Depending on the illness, people will need an increasing amount of what we call 'social care' as it progresses - whether or not other more 'medical' treatments (e.g. drugs/surgery/chemo) are available alongside it. I think what people are trying to say is that because for people AD the majority of their care is 'social' they lose out even more than people who are eventually charged (equally wrongly) for this.

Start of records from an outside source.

(** * regobslib.aps: the APS weather model, its merge and its tabular export

    A shallow embedding of [src/regobslib/aps.py].  Python classes become
    records, methods become functions named [Class_method], exceptions are
    returned through the [result] monad, and Python truth values
    ([bool(x)], [x and y], [x or y]) are written out for every type they are
    taken of. *)

From stdpp Require Import base option list strings gmap pretty.

Open Scope Z_scope.

(** ** Exceptions and the error monad *)

(** The exceptions the module can raise.  Every [raise] of aps.py is a
    [ValueError] with a message; the others come from the interpreter
    (a missing dict key, a bad index, an exhausted iterator, an operation on
    [None]). *)
Inductive Exception : Type :=
| ValueError (msg : string)
| KeyError (key : string)
| IndexError
| TypeError
| StopIteration.

Inductive result (A : Type) : Type :=
| Ok (a : A)
| Raise (e : Exception).
Arguments Ok {A} a.
Arguments Raise {A} e.

#[global] Instance result_ret : MRet result := λ A a, Ok a.
#[global] Instance result_bind : MBind result := λ A B f r,
  match r with
  | Ok a => f a
  | Raise e => Raise e
  end.

(** [for x in xs: acc = body(acc, x)], stopping at the first exception. *)
Fixpoint for_each {A S : Type} (body : S → A → result S) (xs : list A) (acc : S)
  : result S :=
  match xs with
  | [] => Ok acc
  | x :: xs' => acc' ← body acc x; for_each body xs' acc'
  end.

(** The error kinds of the specification, as predicates on what aps.py raises. *)
Definition IncompatibleMerge (e : Exception) : Prop :=
  e = ValueError "Incompatible days".
Definition ConflictingData (e : Exception) : Prop :=
  ∃ attr : string, e = ValueError ("Both levels have valid " +:+ attr +:+ " data").
Definition InvalidArgument (e : Exception) : Prop :=
  e = ValueError "Only one of elevation and level_index parameters can be defined".
Definition EmptyContainerError (e : Exception) : Prop :=
  e = ValueError "No days to find region from".

(** ** Python integers that may be [None] *)

(** [bool(x)] for [x : Optional[int]]: [None] and [0] are false. *)
Definition int_bool (x : option Z) : bool :=
  match x with
  | Some n => negb (n =? 0)
  | None => false
  end.

(** [x and y], [x or y] on values (not on their truth values). *)
Definition int_and (x y : option Z) : option Z := if int_bool x then y else x.
Definition int_or (x y : option Z) : option Z := if int_bool x then x else y.

(** [max(x, y)]: comparing with [None] is a [TypeError]. *)
Definition int_max (x y : option Z) : result (option Z) :=
  match x, y with
  | Some a, Some b => Ok (Some (Z.max a b))
  | _, _ => Raise TypeError
  end.

(** [len(xs)] and [xs[i]] with Python's negative indices. *)
Definition len {A : Type} (xs : list A) : Z := Z.of_nat (length xs).

Definition getitem {A : Type} (xs : list A) (i : Z) : result A :=
  let j := if i <? 0 then i + len xs else i in
  if j <? 0 then Raise IndexError
  else match xs !! Z.to_nat j with
       | Some x => Ok x
       | None => Raise IndexError
       end.

(** [range(n)] *)
Definition range (n : Z) : list Z := Z.of_nat <$> seq 0 (Z.to_nat n).

(** ** Dictionaries in insertion order *)

(** A Python [dict] (or [OrderedDict]) whose order matters: an association
    list with one entry per key.  [d[k] = v] replaces the value of a key in
    place and appends a new key at the end. *)
Section OrderedDict.
Context {K V : Type} `{EqDecision K}.

Fixpoint od_get (d : list (K * V)) (k : K) : option V :=
  match d with
  | [] => None
  | (k', v) :: d' => if decide (k' = k) then Some v else od_get d' k
  end.

Fixpoint od_set (d : list (K * V)) (k : K) (v : V) : list (K * V) :=
  match d with
  | [] => [(k, v)]
  | (k', v') :: d' =>
      if decide (k' = k) then (k', v) :: d' else (k', v') :: od_set d' k v
  end.

(** [{key: value for key, value in items}] *)
Definition od_of_items (items : list (K * V)) : list (K * V) :=
  foldl (λ d kv, od_set d kv.1 kv.2) [] items.
End OrderedDict.

(** ** Data: seven percentiles of one weather parameter *)

(** The subclasses of [Data]. *)
Inductive DataType : Type :=
| Precip | PrecipMax | Temp | Wind | SnowDepth | NewSnow | NewSnowMax.

#[global] Instance DataType_eq_dec : EqDecision DataType.
Proof. solve_decision. Defined.

Definition WEATHER_PARAM (cls : DataType) : Z :=
  match cls with
  | Precip => 0
  | PrecipMax => 100
  | Temp => 17
  | Wind => 18
  | SnowDepth => 2002
  | NewSnow => 2013
  | NewSnowMax => 2113
  end.

(** The attribute names of [Level] that hold a [Data]. *)
Inductive Attr : Type :=
| precip_ | precip_max_ | temp_ | wind_ | snow_depth_ | new_snow_ | new_snow_max_.

#[global] Instance Attr_eq_dec : EqDecision Attr.
Proof. solve_decision. Defined.

Definition attr_name (a : Attr) : string :=
  match a with
  | precip_ => "precip"
  | precip_max_ => "precip_max"
  | temp_ => "temp"
  | wind_ => "wind"
  | snow_depth_ => "snow_depth"
  | new_snow_ => "new_snow"
  | new_snow_max_ => "new_snow_max"
  end.

(** [WEATHER_ATTRS], a dict in insertion order. *)
Definition WEATHER_ATTRS : list (DataType * Attr) :=
  [ (Precip, precip_); (PrecipMax, precip_max_); (Temp, temp_); (Wind, wind_);
    (SnowDepth, snow_depth_); (NewSnow, new_snow_); (NewSnowMax, new_snow_max_) ].

Definition WEATHER_ATTRS_values : list Attr := snd <$> WEATHER_ATTRS.

Definition WEATHER_ATTRS_get (cls : DataType) : option Attr :=
  od_get WEATHER_ATTRS cls.

(** An instance of a subclass of [Data]: its class and its seven fields. *)
Record Data : Type := mkData {
  data_class : DataType;
  perc00 : option Z;
  perc05 : option Z;
  perc25 : option Z;
  perc50 : option Z;
  perc75 : option Z;
  perc95 : option Z;
  perc100 : option Z;
}.

(** [cls()] *)
Definition Data_init (cls : DataType) : Data :=
  mkData cls None None None None None None None.

(** Attribute assignments [data.percNN = v]. *)
Definition set_perc00 (d : Data) (v : option Z) : Data :=
  mkData (data_class d) v (perc05 d) (perc25 d) (perc50 d) (perc75 d) (perc95 d) (perc100 d).
Definition set_perc05 (d : Data) (v : option Z) : Data :=
  mkData (data_class d) (perc00 d) v (perc25 d) (perc50 d) (perc75 d) (perc95 d) (perc100 d).
Definition set_perc25 (d : Data) (v : option Z) : Data :=
  mkData (data_class d) (perc00 d) (perc05 d) v (perc50 d) (perc75 d) (perc95 d) (perc100 d).
Definition set_perc50 (d : Data) (v : option Z) : Data :=
  mkData (data_class d) (perc00 d) (perc05 d) (perc25 d) v (perc75 d) (perc95 d) (perc100 d).
Definition set_perc75 (d : Data) (v : option Z) : Data :=
  mkData (data_class d) (perc00 d) (perc05 d) (perc25 d) (perc50 d) v (perc95 d) (perc100 d).
Definition set_perc95 (d : Data) (v : option Z) : Data :=
  mkData (data_class d) (perc00 d) (perc05 d) (perc25 d) (perc50 d) (perc75 d) v (perc100 d).
Definition set_perc100 (d : Data) (v : option Z) : Data :=
  mkData (data_class d) (perc00 d) (perc05 d) (perc25 d) (perc50 d) (perc75 d) (perc95 d) v.

(** [Data.to_dict] *)
Definition Data_to_dict (self : Data) : list (Z * option Z) :=
  [ (0, perc00 self); (5, perc05 self); (25, perc25 self); (50, perc50 self);
    (75, perc75 self); (95, perc95 self); (100, perc100 self) ].

(** ApsJsonData = Dict[str, Union[int, float]]: one elevation band of the
    payload.  The numbers are stored and compared, never computed with; the
    model takes them in Z. *)
Abbreviation ApsJsonData := (gmap string Z).

(** [json[key]] on a dict. *)
Definition dict_getitem {V : Type} (json : gmap string V) (key : string) : result V :=
  match json !! key with
  | Some v => Ok v
  | None => Raise (KeyError key)
  end.

(** [Data.deserialize] *)
Definition Data_deserialize (cls : DataType) (json : ApsJsonData) : result Data :=
  let data := Data_init cls in
  v ← dict_getitem json "Minimum";       let data := set_perc00 data (Some v) in
  v ← dict_getitem json "Perc05";        let data := set_perc05 data (Some v) in
  v ← dict_getitem json "FirstQuartile"; let data := set_perc25 data (Some v) in
  v ← dict_getitem json "Median";        let data := set_perc50 data (Some v) in
  v ← dict_getitem json "ThirdQuartile"; let data := set_perc75 data (Some v) in
  v ← dict_getitem json "Perc05";        let data := set_perc95 data (Some v) in
  v ← dict_getitem json "Maximum";       let data := set_perc100 data (Some v) in
  Ok data.

(** The truth value of a Python object whose class defines neither
    [__bool__] nor [__len__]. *)
Definition object_bool {A : Type} (_ : A) : bool := true.

(** ** Dates and regions *)

(** [datetime.date] *)
Record dt_date : Type := mkdate { year : Z; month : Z; day_of_month : Z }.

#[global] Instance dt_date_eq_dec : EqDecision dt_date.
Proof. solve_decision. Defined.

(** Modelled from the spec: [SnowRegion] (region.py), the region identifier
    that a numeric region id resolves to. *)
Record SnowRegion : Type := mkSnowRegion { region_id : Z }.

#[global] Instance SnowRegion_eq_dec : EqDecision SnowRegion.
Proof. solve_decision. Defined.

(** ** Level: one elevation band *)

Record Level : Type := mkLevel {
  floor : option Z;
  roof : option Z;
  index : option Z;
  precip : option Data;
  precip_max : option Data;
  temp : option Data;
  wind : option Data;
  snow_depth : option Data;
  new_snow : option Data;
  new_snow_max : option Data;
}.

(** [Level()]: the class attributes are [None] and [__init__] sets every
    weather attribute to [None]. *)
Definition Level_init : Level :=
  mkLevel None None None None None None None None None None.

Definition set_floor (l : Level) (v : option Z) : Level :=
  mkLevel v (roof l) (index l) (precip l) (precip_max l) (temp l) (wind l)
          (snow_depth l) (new_snow l) (new_snow_max l).
Definition set_roof (l : Level) (v : option Z) : Level :=
  mkLevel (floor l) v (index l) (precip l) (precip_max l) (temp l) (wind l)
          (snow_depth l) (new_snow l) (new_snow_max l).
Definition set_index (l : Level) (v : option Z) : Level :=
  mkLevel (floor l) (roof l) v (precip l) (precip_max l) (temp l) (wind l)
          (snow_depth l) (new_snow l) (new_snow_max l).

(** [getattr(level, attr)] and [setattr(level, attr, v)] for the weather
    attributes. *)
Definition getattr (l : Level) (a : Attr) : option Data :=
  match a with
  | precip_ => precip l
  | precip_max_ => precip_max l
  | temp_ => temp l
  | wind_ => wind l
  | snow_depth_ => snow_depth l
  | new_snow_ => new_snow l
  | new_snow_max_ => new_snow_max l
  end.

Definition setattr (l : Level) (a : Attr) (v : option Data) : Level :=
  match a with
  | precip_ =>
      mkLevel (floor l) (roof l) (index l) v (precip_max l) (temp l) (wind l)
              (snow_depth l) (new_snow l) (new_snow_max l)
  | precip_max_ =>
      mkLevel (floor l) (roof l) (index l) (precip l) v (temp l) (wind l)
              (snow_depth l) (new_snow l) (new_snow_max l)
  | temp_ =>
      mkLevel (floor l) (roof l) (index l) (precip l) (precip_max l) v (wind l)
              (snow_depth l) (new_snow l) (new_snow_max l)
  | wind_ =>
      mkLevel (floor l) (roof l) (index l) (precip l) (precip_max l) (temp l) v
              (snow_depth l) (new_snow l) (new_snow_max l)
  | snow_depth_ =>
      mkLevel (floor l) (roof l) (index l) (precip l) (precip_max l) (temp l) (wind l)
              v (new_snow l) (new_snow_max l)
  | new_snow_ =>
      mkLevel (floor l) (roof l) (index l) (precip l) (precip_max l) (temp l) (wind l)
              (snow_depth l) v (new_snow_max l)
  | new_snow_max_ =>
      mkLevel (floor l) (roof l) (index l) (precip l) (precip_max l) (temp l) (wind l)
              (snow_depth l) (new_snow l) v
  end.
(** * HriPhysio core: the ring buffer and the graph, embedded and verified

    Two components of [HriPhysioLib] are modelled here, each from its source:

    - [include/HriPhysio/Core/ringBuffer.h], the class template
      [hriPhysio::Core::RingBuffer<T>], in module [RingBufferModel];
    - [src/graph.cpp], the class [hriPhysio::Core::Graph], in module
      [GraphModel].

    Conventions of the embedding.

    - [std::size_t] is a 64-bit unsigned integer: a value is a [Z] in
      [0, 2^64) and every arithmetic result is reduced by [size_t]
      (that is, modulo [2^64]), as the C++ unsigned arithmetic does.
    - [int] is a [Z]; signed overflow is undefined in C++, so the theorems
      that count or add [int]s state the range in which they speak.
    - [std::unique_ptr<T[]>] and [std::vector<X>] are [list]s, read with
      stdpp's lookup [!!] and written with stdpp's insert.
    - The execution is sequential: one thread calls the operations one
      after the other, so each call finds the [std::mutex] of the ring
      buffer free and the definitions are the bodies run under the lock.
      The one place where a function takes the lock while its caller
      holds it, [resize] calling [clear], is modelled as what it is: a
      call that does not return. The diagnostics written to [std::cerr]
      when [warnings] is set are left out (they change neither state nor
      return value). *)

From Stdlib Require Import ZArith Lia Floats.SpecFloat.
From stdpp Require Import base tactics option list numbers strings pretty relations.
Lemma delete_scalar_unsets_witness :
  (Recorder.DeleteCPUUtilization 1 = Recorder.SetCPUUtilization 1 (-1) ∧
   unsets recorder_heap 1 Recorder.DeleteCPUUtilization CPUUtilization
     v3orcapb.CpuUtilization) ∧
  (Recorder.DeleteMemoryUtilization 1 = Recorder.SetMemoryUtilization 1 (-1) ∧
   unsets recorder_heap 1 Recorder.DeleteMemoryUtilization MemUtilization
     v3orcapb.MemUtilization) ∧
  (Recorder.DeleteQPS 1 = Recorder.SetQPS 1 (-1) ∧
   unsets recorder_heap 1 Recorder.DeleteQPS QPS v3orcapb.RpsFractional) ∧
  (Recorder.DeleteEPS 1 = Recorder.SetEPS 1 (-1) ∧
   unsets recorder_heap 1 Recorder.DeleteEPS EPS v3orcapb.Eps).
Proof.
  apply (delete_scalar_unsets recorder_heap 1%positive 1%positive recorder_struct).
  - eval_recorder.
  - eval_live.
Defined.

Lemma named_utilization_round_trip_witness :
  (∃ h1 p h2 V,
     Recorder.SetNamedUtilization 1 "x" 0.5 recorder_heap = Returns () h1 ∧
     Recorder.ServerMetrics 1 h1 = Returns p h2 ∧
     value_at h2 p = Some V ∧ utilization V !! "x" = Some 0.5%float) ∧
  (∃ h1 p h2 V,
     Recorder.DeleteNamedUtilization 1 "x" recorder_heap = Returns () h1 ∧
     Recorder.ServerMetrics 1 h1 = Returns p h2 ∧
     value_at h2 p = Some V ∧ utilization V !! "x" = None).
Proof.
  apply (named_utilization_round_trip recorder_heap 1%positive 1%positive recorder_struct).
  - eval_recorder.
  - eval_live.
  - eexists. split; [reflexivity|]. eexists. eval_lookup.
Defined.

Lemma merge_unset_identity_and_idempotent_witness :
  merge 1 2 recorder_merge_heap = Returns () recorder_merge_heap ∧
  ∃ h1, merge 1 2 example_heap = Returns () h1 ∧ merge 1 2 h1 = Returns () h1.
Proof.
  split.
  - apply (proj1 merge_unset_identity_and_idempotent recorder_merge_heap
             1%positive 2%positive
             recorder_struct unset_struct); eval_lookup.
  - apply (proj2 merge_unset_identity_and_idempotent example_heap
             1%positive 2%positive
             example_A example_B).
    + eval_lookup.
    + eval_lookup.
    + split; [eval_allocated|eval_NoDup].
    + eval_live.
    + eval_apart.
Defined.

Whatever the illness, nobody should be charged when an illness is at the level that they are totally dependant 24 hours a day. As Lord Woolf made clear in the Coughlan judgement, when this care arises from an illness, it includes the so-called 'social care', as it did with Pamela Coughlan. When you are in hospital, you are not charged for a bed bath or being helped to use a bedpan! That 'social' need is temporary, so why should you be charged if it is permanent?!

My late sister had advanced MS which also included significant cognitive impairment. At one stage she was having carers coming in 4 times a day to help her, and this level of care carries a charge. When her limited mobility decreased significantly, it led to a month long hospital stay followed by 4 months in an NHS neuro-rehab unit.
All her care there was obviously free, but apart from a little physio and occupational therapy, it was all personal care -simply washing, dressing, feeding, continence care etc - as there was no drug or other treatment availalable.

Because she was obviously unable to live her life in a hospital, she was eventually assessed for discharge to a nursing home, as living at home with 4 care visits would not be sufficient. She needed 24-hour care. Despite that fact, she failed to qualify for CHC meaning that she would now be paying for identical care to what she was receiving in hospital!

The problem is basically lack of funding available for anyone with a long-term incurable illness including Alzheimers, when treatment other than care is not possible.